I am working on a novella about the start of Lockdown when we were Zoom virgins and stockpiling loo rolls.

And to capture the essence of such feelings I like to write my characters in the first person; see if I can get to know them better.

Here is Catrina.

She and George have not been together long. In fact, they are still at the dating, dressing-up phase when Lockdown throws them together…


Lockdown Revisited


George plonked himself down and opened his laptop like a pandora’s box.


“I am working’ I mouthed.


“I’ll be quiet” he mouthed back; quickly adding a “Luv.”


Quiet is not something George is good at, even his breathing is noisy.


Impossible when working from home.


I watched him pour a whisky, waltzed to the fridge, and with a ceremonial tossing of ice-----miss his glass.

That’s what happiness does to George, he turns into a dancing sportsman with shit aim.


Lockdown has sparked road works on a grand scale and his caravan park is now full of workers who will happily unblock a drain before he is out of his pajamas.


My George is now a “happy hurler”.


Paper balls are dropped-kicked feet from the bin, teabags frisbeed, his shoes hurled, and don’t get me started on his jockstrap…

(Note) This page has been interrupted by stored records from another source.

Lemma write_headers_run (hs : list HttpHeader) w :
  let sent := sent_headers hs in
  write_headers hs w =
  (Normal tt,
   {| w_res := foldl (fun res h => setHeader (key h) (value h) res) (w_res w) sent;
      w_cache := w_cache w;
      w_calls := w_calls w ++ map (fun h => CallSetHeader (key h) (value h)) sent |}).
Proof.
  unfold sent_headers. revert w. induction hs as [|h hs IH]; intros w; simpl.
  - destruct w. simpl. by rewrite app_nil_r.
  - unfold mbind, M_bind. destruct (truthy (value h)); simpl.
    + rewrite IH. simpl. by rewrite <- app_assoc.
    + by rewrite IH.
Qed.

(** C5.  When the lifecycle resolves without a response, the request is
    failed with the internal server error made for that case: what the
    client gets is what [handleError] writes for it, the status line and the
    headers of the response being left as they were. *)
Theorem middleware_no_response r req w h cache' :
  not_purge req ->
  match_ r req = Normal (Some h) ->
  lifecycle_run (convertToCloudFrontEvent req) h (default "" (url req)) (w_cache w)
    = (Normal None, cache') ->
  let err := InternalServerError "No response set after full request lifecycle" in
  let w' := (listen_middleware r req w).2 in
  listen_middleware r req w =
    handleError err {| w_res := w_res w; w_cache := cache';
                       w_calls := w_calls w ++ lifecycle_calls h req |} /\
  res_statusCode (w_res w') = Js.Num (Js.or_number (statusCode err) 500) /\
  res_statusMessage (w_res w') = res_statusMessage (w_res w) /\
  res_headers (w_res w') = res_headers (w_res w) /\
  (exists c msg,
     res_body (w_res w') =
     res_body (w_res w) ++
     Js.stringify (Js.JObject [("code", Js.JNumber c); ("message", Js.JString msg)])) /\
  res_finished (w_res w') = true.
Proof.
  intros Hnp Hm Hrun err w'.
  assert (listen_middleware r req w =
          handleError err {| w_res := w_res w; w_cache := cache';
                             w_calls := w_calls w ++ lifecycle_calls h req |}) as Heq.
  { unfold listen_middleware. apply String.eqb_neq in Hnp. rewrite Hnp.
    unfold mbind, M_bind, call, completion, try_catch, run, throw. simpl.
    rewrite Hm. simpl. rewrite Hrun. simpl.
    unfold lifecycle_calls. by rewrite <- !app_assoc. }
  subst w'. rewrite Heq. split; [done|]. simpl. repeat split.
  by eexists _, _.
Qed.

(** C6, as the code has it.  When no behavior is resolved, the status is 404
    and the response is ended with nothing written to its body; no lifecycle
    is built. *)
Theorem middleware_no_behavior r req w :
  not_purge req ->
  match_ r req = Normal None ->
  let w' := (listen_middleware r req w).2 in
  (listen_middleware r req w).1 = Normal tt /\
  res_statusCode (w_res w') = Js.Num 404 /\
  res_body (w_res w') = res_body (w_res w) /\
  res_finished (w_res w') = true /\
  w_cache w' = w_cache w /\
  w_calls w' = (w_calls w ++ [CallMatch; CallConvertToCloudFrontEvent])%list.
Proof.
  intros Hnp Hm. unfold listen_middleware. apply String.eqb_neq in Hnp. rewrite Hnp.
  unfold mbind, M_bind, call, completion. simpl. rewrite Hm. simpl.
  repeat split. by rewrite <- app_assoc.
Qed.

(** An error that the lifecycle rejects with is handed to [handleError],
    the status line and the headers of the response being left as they were. *)
Theorem middleware_lifecycle_error r req w h err cache' :
  not_purge req ->
  match_ r req = Normal (Some h) ->
  lifecycle_run (convertToCloudFrontEvent req) h (default "" (url req)) (w_cache w)
    = (Throw err, cache') ->
  listen_middleware r req w =
    handleError err {| w_res := w_res w; w_cache := cache';
                       w_calls := w_calls w ++ lifecycle_calls h req |}.
Proof.
  intros Hnp Hm Hrun. unfold listen_middleware.
  apply String.eqb_neq in Hnp. rewrite Hnp.
  unfold mbind, M_bind, call, completion, try_catch, run, throw. simpl.
  rewrite Hm. simpl. rewrite Hrun. simpl.
  unfold lifecycle_calls. by rewrite <- !app_assoc.
Qed.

I stared at the screen, trying to focus. I was in the middle of a screen share that would send a hyperactive to sleep and George breathing like a megaphone was up his nostrils didn’t help.


“The spreadsheet will make your life easier.” Said the Know-It-All trainer.


“It’ll take more than a spreadsheet to make my life easy,” I glared at George.


He chuckled.


I tutted.


Then I saw it, my face in the corner of the screen screwed up like a turtle. Seeing my face on zoom is like walking past a shop window when you're pissed off except much worse…magnified angry is not a good look.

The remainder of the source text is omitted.